Beruntunglah bagi pria yang memiliki pasangan seperti itu---wanita yang tak hanya hadir di saat-saat bahagia, tetapi juga di tengah perjuangan dan kesulitan. Ini adalah kisah tentang seorang wanita bernama Larasati, yang cinta dan kesetiaannya diuji oleh hidup yang penuh tantangan.
Larasati adalah seorang perempuan biasa, dengan wajah yang tak istimewa dan tubuh yang sederhana. Namun, di balik semua itu, hatinya memancarkan kekuatan yang luar biasa. Sejak menikah dengan Bagas, seorang pria yang penuh ambisi, Larasati sudah tahu betul bahwa hidup mereka tidak akan selalu mudah. Bagas adalah seorang pria pekerja keras yang selalu berusaha keras membangun masa depan yang lebih baik. Namun, perjuangannya tidak pernah mulus. Banyak kegagalan dan rintangan yang datang menghampiri, namun Larasati tetap di sisi Bagas, mendampinginya tanpa pernah mengeluh.
Suatu hari, Bagas mengalami kegagalan besar dalam usahanya. Semua yang dia bangun hancur begitu saja, dan utang menumpuk di hadapannya. Dia merasa dunia telah berbalik melawannya.
"Laras, aku nggak tahu lagi harus bagaimana. Usaha ini sudah gagal total. Semua yang aku bangun hancur begitu saja. Semua impian kita..." kata Bagas dengan suara yang patah.
Larasati menatapnya dengan tatapan penuh kasih sayang. "Mas, hidup ini seperti jalan yang penuh liku. Kadang naik, kadang turun. Tapi bukan berarti kita harus berhenti. Kita tetap harus berjalan, entah pelan atau cepat, kita harus tetap bersama."
Bagas menggelengkan kepala, suaranya terdengar penuh penyesalan. "Tapi kita nggak punya apa-apa lagi. Semua yang aku usahakan selama ini, semuanya hancur. Apa yang harus aku katakan pada orang-orang? Pada kamu?
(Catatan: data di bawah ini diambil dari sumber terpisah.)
(** What the backend and the other services answer during one call. A deletion that
    stops early has tried the files of [w_tried]. [None] for the staged roots means that
    the repository has no staging journal. A file whose removal fails is still there. *)
Record World := mkWorld {
  w_now : Z;
  w_hash : Z -> ID -> Z;
  w_arrival : list ID -> list ID;
  w_list : result unit;
  w_load : ID -> result unit;
  w_prepareCache : result unit;
  w_reload : ID -> result unit;
  w_save : result unit;
  w_cancel : cancellation;
  w_tried : ID -> bool;
  w_remove_index : ID -> result unit;
  w_remove_pack : ID -> result unit;
  w_staged : option (result (gset ID));
  w_staged_now : ID -> result (gset ID) }.

(** A call returns the new state and a result: an error keeps what was done. *)
Definition call (A : Type) : Type := Repository * result A.

Definition then_ {A B} (m : call A) (k : Repository -> A -> call B) : call B :=
  match m with
  | (r, Ok a) => k r a
  | (r, Err e) => (r, Err e)
  end.

(** ** Config *)

Definition UpdateConfig (w : World) (r : Repository) (fn : option PrunePlan -> result (option PrunePlan)) : call unit :=
  if r_AppendOnly r then (r, Err "cannot modify config: repository is in append-only mode")
  else
    match fn (r_PrunePlan r) with
    | Err e => (r, Err e)
    | Ok plan =>
        match (do! r_ValidateExtensions r; w_save w) with
        | Err e => (r, Err e)
        | Ok _ => (r <| r_PrunePlan := plan |>, Ok tt)
        end
    end.

Definition UpdateConfigAtomically (w : World) (r : Repository) (fn : option PrunePlan -> result (option PrunePlan)) : call unit :=
  if negb (r_HasAtomicReplace r) then (r, Err "durable prune plans require a backend with atomic config replacement")
  else UpdateConfig w r fn.

(** The marker is the one of the claim [id] in phase A. *)
Definition claimed (id : string) (plan : option PrunePlan) : bool :=
  match plan with
  | Some plan => (pp_ID plan =? id)%string && (pp_State plan =? prunePlanPhaseA)%string
  | None => false
  end.

(** [id] is the random ID of the new plan. *)
Definition BeginPrunePlan (w : World) (r : Repository) (id : string) : call PrunePlan :=
  match r_PrunePlan r with
  | Some _ => (r, Err "repository already contains a prune plan; finalize or clear it before starting another prune")
  | None =>
      let plan := mkPrunePlan prunePlanVersion id prunePlanPhaseA [] [] [] [] in
      then_ (UpdateConfigAtomically w r (fun _ => Ok (Some plan))) (fun r _ => (r, Ok plan))
  end.

Definition id_le (a b : ID) : Prop := bytes_compare a b <> Gt.
#[export] Instance id_le_dec : RelDecision id_le.
Proof. intros a b. unfold id_le. apply _. Defined.

(** The sorted list of a set. *)
Definition IDSet_List (s : gset ID) : list ID := merge_sort id_le (elements s).

Definition CompletePrunePlan (w : World) (r : Repository) (id : string)
    (observedIndexes requiredIndexes indexIDs packIDs : gset ID) : call PrunePlan :=
  let plan := mkPrunePlan prunePlanVersion id prunePlanReady (IDSet_List observedIndexes) (IDSet_List requiredIndexes)
                (IDSet_List indexIDs) (IDSet_List packIDs) in
  then_ (UpdateConfigAtomically w r (fun cfg =>
           if negb (claimed id cfg) then Err "prune plan changed while phase A was running" else Ok (Some plan)))
    (fun r _ => (r, Ok plan)).

Definition PersistPrunePlan (w : World) (r : Repository) (id : string)
    (observedIndexes requiredIndexes indexIDs packIDs : gset ID) : call PrunePlan :=
  then_ (BeginPrunePlan w r id) (fun r plan =>
    CompletePrunePlan w r (pp_ID plan) observedIndexes requiredIndexes indexIDs packIDs).

Definition clearPendingPrunePlan (w : World) (r : Repository) (id : string) : call unit :=
  UpdateConfigAtomically w r (fun cfg =>
    if negb (claimed id cfg) then Err "pending prune plan changed while it was being cleared" else Ok None).

(** ** The index *)

Definition clearIndex (w : World) (r : Repository) : Repository := r <| r_idx := NewMasterIndex (w_now w) (w_hash w) |>.

Definition LoadUnpacked (fails : ID -> result unit) (r : Repository) (id : ID) : result (list packJSON) :=
  do! fails id;
  match r_indexes r !! id with
  | Some packs => Ok packs
  | None => Err "file does not exist"
  end.

(** A repository of the first format has no compressed blobs. *)
Definition LoadIndex (w : World) (r : Repository) : call unit :=
  match (do! w_list w;
         Load (w_arrival w) (r_idx r) (mkIndexFiles (map fst (map_to_list (r_indexes r))) (LoadUnpacked (w_load w) r))
           (w_now w) (w_hash w)) with
  | Err e => (r, Err e)
  | Ok mi =>
      let r := r <| r_idx := mi |> in
      if r_Version r <? 2 then
        match MasterValues mi with
        | Err e => (r, Err e)
        | Ok pbs =>
            if existsb (fun pb => IsCompressed (pb_Blob pb)) pbs
            then (r, Err "index uses feature not supported by repository version 1") else (r, w_prepareCache w)
        end
      else (r, w_prepareCache w)
  end.

Fixpoint packs_from (w : World) (r : Repository) (ids : list ID) (packs : gset ID) : result (gset ID) :=
  match ids with
  | [] => Ok packs
  | id :: ids =>
      let! buf := LoadUnpacked (w_reload w) r id in
      let! idx := DecodeIndex buf id (w_now w) (w_hash w) in
      packs_from w r ids (packs ∪ list_to_set (ix_packs idx))
  end.

Definition packsFromIndexes (w : World) (r : Repository) (ids : gset ID) : result (gset ID) :=
  packs_from w r (elements ids) ∅.

(** ** Deletion *)

(** The files that are deleted and the error of [deleteFiles]. The deletions run in
    parallel: after the first error that is not ignored, and after a cancellation, some
    of the files were tried; without either, all were. *)
Definition deleteFiles (ignoreError stopped cancelled : bool) (tried : ID -> bool) (remove : ID -> result unit)
    (fileList : gset ID) : gset ID * result unit :=
  let failing := fun id => negb (is_ok (remove id)) in
  let some := if stopped then ∅ else filter (fun id => tried id = true) fileList in
  let attempted :=
    if cancelled || negb ignoreError && existsb failing (elements some) then some else fileList in
  let removed := filter (fun id => failing id = false) attempted in
  (removed, if negb ignoreError && existsb failing (elements attempted) then Err "unable to remove file" else Ok tt).

Definition delete_indexes (w : World) (r : Repository) (ids : gset ID) : call unit :=
  let cancelled := match w_cancel w with DuringIndexes => true | _ => false end in
  let (removed, err) := deleteFiles false false cancelled (w_tried w) (w_remove_index w) ids in
  (r <| r_indexes := filter (fun '(id, _) => ~ id ∈ removed) (r_indexes r) |>, err).

Definition delete_packs (w : World) (r : Repository) (remove : ID -> result unit) (ids : gset ID) : call unit :=
  let stopped := match w_cancel w with DuringIndexes => true | _ => false end in
  let cancelled := match w_cancel w with Never => false | _ => true end in
  let (removed, err) := deleteFiles true stopped cancelled (w_tried w) remove ids in
  (r <| r_packs := r_packs r ∖ removed |>, err).

Definition excludeStagedPackRoots (w : World) (candidates : gset ID) : result (gset ID) :=
  match w_staged w with
  | None => Ok candidates
  | Some current =>
      if bool_decide (candidates = ∅) then Ok candidates
      else let! staged := current in Ok (candidates ∖ staged)
  end.

(** [RemoveUnpacked] of the revalidating remover, for packs. *)
Definition revalidating_remove (w : World) (id : ID) : result unit :=
  match w_staged w with
  | None => w_remove_pack w id
  | Some _ =>
      let! staged := w_staged_now w id in
      if bool_decide (id ∈ staged) then Err "pack became protected by a sealed staging journal"
      else w_remove_pack w id
  end.

Definition finish_plan (w : World) (r : Repository) (plan : PrunePlan) : call unit :=
  then_ (UpdateConfigAtomically w r (fun cfg =>
           match cfg with
           | Some current => if negb (pp_ID current =? pp_ID plan)%string
                             then Err "deferred prune plan changed while it was being finalized" else Ok None
           | None => Err "deferred prune plan changed while it was being finalized"
           end))
    (fun r _ => (clearIndex w r, Ok tt)).

Definition delete_nonempty (ids : gset ID) (r : Repository) (m : call unit) : call unit :=
  if bool_decide (ids = ∅) then (r, Ok tt) else m.

Definition FinalizePrunePlan (w : World) (r : Repository) : call unit :=
  match r_PrunePlan r with
  | None => (r, Ok tt)
  | Some plan =>
      if negb (pp_Version plan =? prunePlanVersion) || (pp_ID plan =? "")%string
      then (r, Err "repository contains an unsupported deferred prune plan")
      else if (pp_State plan =? prunePlanPhaseA)%string then clearPendingPrunePlan w r (pp_ID plan)
      else if negb (pp_State plan =? prunePlanReady)%string
      then (r, Err "repository contains an invalid deferred prune plan state")
      else
        then_ (LoadIndex w (clearIndex w r)) (fun r _ =>
        let currentIndexes := MasterIDs (r_idx r) in
        if existsb (fun id => negb (bool_decide (id ∈ currentIndexes))) (RequiredIndexes plan)
        then (r, Err "deferred prune plan cannot be finalized: replacement index is missing")
        else
          let indexIDs := list_to_set (IndexIDs plan) in
          match packsFromIndexes w r (currentIndexes ∖ indexIDs) with
          | Err e => (r, Err e)
          | Ok indexedPacks =>
              if existsb (fun id => bool_decide (id ∈ indexedPacks)) (PackIDs plan)
              then (r, Err "deferred prune plan cannot delete pack: it is referenced by a current non-obsolete index")
              else
                let indexIDs := indexIDs ∩ currentIndexes in
                then_ (delete_nonempty indexIDs r (delete_indexes w r indexIDs)) (fun r _ =>
                match excludeStagedPackRoots w (list_to_set (PackIDs plan)) with
                | Err e => (r, Err e)
                | Ok packIDs =>
                    then_ (delete_nonempty packIDs r (delete_packs w r (w_remove_pack w) packIDs)) (fun r _ =>
                    finish_plan w r plan)
                end)
          end)
  end.

Definition FinalizePrunePlanLoaded (w : World) (r : Repository) : call unit :=
  match r_PrunePlan r with
  | None => (r, Ok tt)
  | Some plan =>
      if negb (pp_Version plan =? prunePlanVersion) || (pp_ID plan =? "")%string || negb (pp_State plan =? prunePlanReady)%string
      then (r, Err "repository contains an unsupported deferred prune plan")
      else
        let currentIndexes := MasterIDs (r_idx r) in
        if existsb (fun id => negb (bool_decide (id ∈ currentIndexes))) (RequiredIndexes plan)
        then (r, Err "deferred prune plan cannot be finalized: replacement index is missing")
        else
          let indexIDs := list_to_set (IndexIDs plan) in
          then_ (delete_nonempty indexIDs r (delete_indexes w r indexIDs)) (fun r _ =>
          match packsFromIndexes w r (currentIndexes ∖ indexIDs) with
          | Err e => (r, Err e)
          | Ok indexedPacks =>
              if existsb (fun id => bool_decide (id ∈ indexedPacks)) (PackIDs plan)
              then (r, Err "prune plan cannot delete pack: it is still referenced by a rewritten index")
              else
                match excludeStagedPackRoots w (list_to_set (PackIDs plan)) with
                | Err e => (r, Err e)
                | Ok packIDs =>
                    then_ (delete_nonempty packIDs r (delete_packs w r (revalidating_remove w) packIDs)) (fun r _ =>
                    finish_plan w r plan)
                end
          end)
  end.

(** ** Theory *)

Module MarkerTheory.
Import IndexTheory IndexProps RewriteTheory.

(** An index file names a pack. *)
Definition names (indexes : gmap ID (list packJSON)) (id pack : ID) : Prop :=
  exists packs pj, indexes !! id = Some packs /\ pj ∈ packs /\ pj_ID pj = pack.

(** What stays when the process ends. *)
Definition durable (r : Repository) := (r_PrunePlan r, r_indexes r, r_packs r).

Lemma then_inv {A B} (m : call A) (k : Repository -> A -> call B) r' res :
  then_ m k = (r', res) ->
  (exists e, m = (r', Err e) /\ res = Err e) \/ (exists r1 a, m = (r1, Ok a) /\ k r1 a = (r', res)).
Proof. destruct m as [r1 [a|e]]; cbn; intros H; [right; eauto|injection H as <- <-; left; eauto]. Qed.

Lemma update_inv w r fn r' res :
  UpdateConfigAtomically w r fn = (r', res) ->
  (r' = r /\ exists e, res = Err e) \/ (exists plan, fn (r_PrunePlan r) = Ok plan /\ r' = r <| r_PrunePlan := plan |> /\ res = Ok tt).
Proof.
  unfold UpdateConfigAtomically, UpdateConfig. destruct (negb _); [intros [= <- <-]; eauto|]. destruct (r_AppendOnly r); [intros [= <- <-]; eauto|].
  destruct (fn _) as [plan|e]; [|intros [= <- <-]; eauto].
  destruct (do! r_ValidateExtensions r; w_save w) as [[]|e]; intros [= <- <-]; eauto.
Qed.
Aku gagal, Laras."
Larasati menyentuh lembut bahunya. "Mas, kita punya satu hal yang tidak bisa dihancurkan oleh apapun. Cinta kita. Itu yang paling penting. Tidak ada yang bisa merampasnya, bahkan kegagalan sekalipun."
"Cinta? Itu tidak cukup untuk membeli makanan atau bayar utang," Bagas berkata, suaranya semakin rendah. "Aku tak bisa memberikanmu yang terbaik, Laras."
Larasati tertawa pelan. "Mas, coba lihat kita, sudah lebih dari cukup. Kita punya satu sama lain, itu sudah lebih dari cukup untuk membuat aku bahagia. Kenapa kita harus takut gagal, kalau kita bisa saling menguatkan? Bukankah itu yang sebenarnya penting?"